# [Task item]
Restate, word for word and with nothing added, the lines from the one containing "(** The [width]" through the last line of the material below.

-=-=-=-=-

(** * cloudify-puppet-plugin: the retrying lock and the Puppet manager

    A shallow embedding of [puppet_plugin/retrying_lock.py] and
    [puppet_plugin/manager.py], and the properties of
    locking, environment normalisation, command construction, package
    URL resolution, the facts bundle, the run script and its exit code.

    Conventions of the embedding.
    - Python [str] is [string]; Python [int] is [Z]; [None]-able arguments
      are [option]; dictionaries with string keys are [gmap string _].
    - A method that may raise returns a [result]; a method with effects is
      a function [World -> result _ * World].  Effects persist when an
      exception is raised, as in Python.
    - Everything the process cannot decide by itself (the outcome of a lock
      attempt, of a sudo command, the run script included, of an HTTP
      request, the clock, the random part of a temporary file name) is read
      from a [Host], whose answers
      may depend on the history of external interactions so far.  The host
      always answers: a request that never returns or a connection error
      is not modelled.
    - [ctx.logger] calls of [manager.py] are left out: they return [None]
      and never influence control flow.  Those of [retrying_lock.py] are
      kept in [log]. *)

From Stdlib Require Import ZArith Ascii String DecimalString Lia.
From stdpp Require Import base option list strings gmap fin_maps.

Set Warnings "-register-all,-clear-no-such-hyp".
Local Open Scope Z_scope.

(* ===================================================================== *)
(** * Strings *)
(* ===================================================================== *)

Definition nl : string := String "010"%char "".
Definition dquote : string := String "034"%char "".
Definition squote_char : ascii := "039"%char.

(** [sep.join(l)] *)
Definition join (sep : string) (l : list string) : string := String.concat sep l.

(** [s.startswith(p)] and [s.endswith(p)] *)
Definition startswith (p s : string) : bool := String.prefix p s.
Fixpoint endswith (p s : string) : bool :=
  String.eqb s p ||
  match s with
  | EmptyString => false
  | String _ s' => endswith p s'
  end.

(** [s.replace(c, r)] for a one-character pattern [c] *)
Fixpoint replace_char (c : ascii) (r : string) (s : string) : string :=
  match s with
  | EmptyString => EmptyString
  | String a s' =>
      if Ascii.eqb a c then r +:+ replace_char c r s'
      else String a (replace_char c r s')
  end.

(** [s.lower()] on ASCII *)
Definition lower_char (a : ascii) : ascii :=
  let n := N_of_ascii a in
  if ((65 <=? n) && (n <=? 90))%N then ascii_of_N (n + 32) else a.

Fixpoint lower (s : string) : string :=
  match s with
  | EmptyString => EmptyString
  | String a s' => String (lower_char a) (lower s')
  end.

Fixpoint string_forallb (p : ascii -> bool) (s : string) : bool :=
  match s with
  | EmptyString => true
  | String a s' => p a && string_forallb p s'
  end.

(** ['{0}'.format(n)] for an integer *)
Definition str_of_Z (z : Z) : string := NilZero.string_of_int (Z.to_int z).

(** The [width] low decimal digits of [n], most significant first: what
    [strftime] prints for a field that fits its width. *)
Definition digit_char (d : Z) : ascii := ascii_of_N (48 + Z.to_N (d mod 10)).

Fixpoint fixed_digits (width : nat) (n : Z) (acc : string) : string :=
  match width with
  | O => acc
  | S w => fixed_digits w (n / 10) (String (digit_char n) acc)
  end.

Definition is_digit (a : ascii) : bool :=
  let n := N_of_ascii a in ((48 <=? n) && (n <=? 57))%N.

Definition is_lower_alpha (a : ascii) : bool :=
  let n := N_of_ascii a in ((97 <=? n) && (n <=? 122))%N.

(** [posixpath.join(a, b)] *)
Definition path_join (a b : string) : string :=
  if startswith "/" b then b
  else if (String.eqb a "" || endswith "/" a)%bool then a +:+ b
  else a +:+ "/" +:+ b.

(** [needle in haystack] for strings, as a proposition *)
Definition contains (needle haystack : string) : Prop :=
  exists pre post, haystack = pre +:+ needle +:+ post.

-=-=-=-=-

# [Written answer]
(** The [width] low decimal digits of [n], most significant first: what
    [strftime] prints for a field that fits its width. *)
Definition digit_char (d : Z) : ascii := ascii_of_N (48 + Z.to_N (d mod 10)).

Fixpoint fixed_digits (width : nat) (n : Z) (acc : string) : string :=
  match width with
  | O => acc
  | S w => fixed_digits w (n / 10) (String (digit_char n) acc)
  end.

Definition is_digit (a : ascii) : bool :=
  let n := N_of_ascii a in ((48 <=? n) && (n <=? 57))%N.

Definition is_lower_alpha (a : ascii) : bool :=
  let n := N_of_ascii a in ((97 <=? n) && (n <=? 122))%N.

(** [posixpath.join(a, b)] *)
Definition path_join (a b : string) : string :=
  if startswith "/" b then b
  else if (String.eqb a "" || endswith "/" a)%bool then a +:+ b
  else a +:+ "/" +:+ b.

(** [needle in haystack] for strings, as a proposition *)
Definition contains (needle haystack : string) : Prop :=
  exists pre post, haystack = pre +:+ needle +:+ post.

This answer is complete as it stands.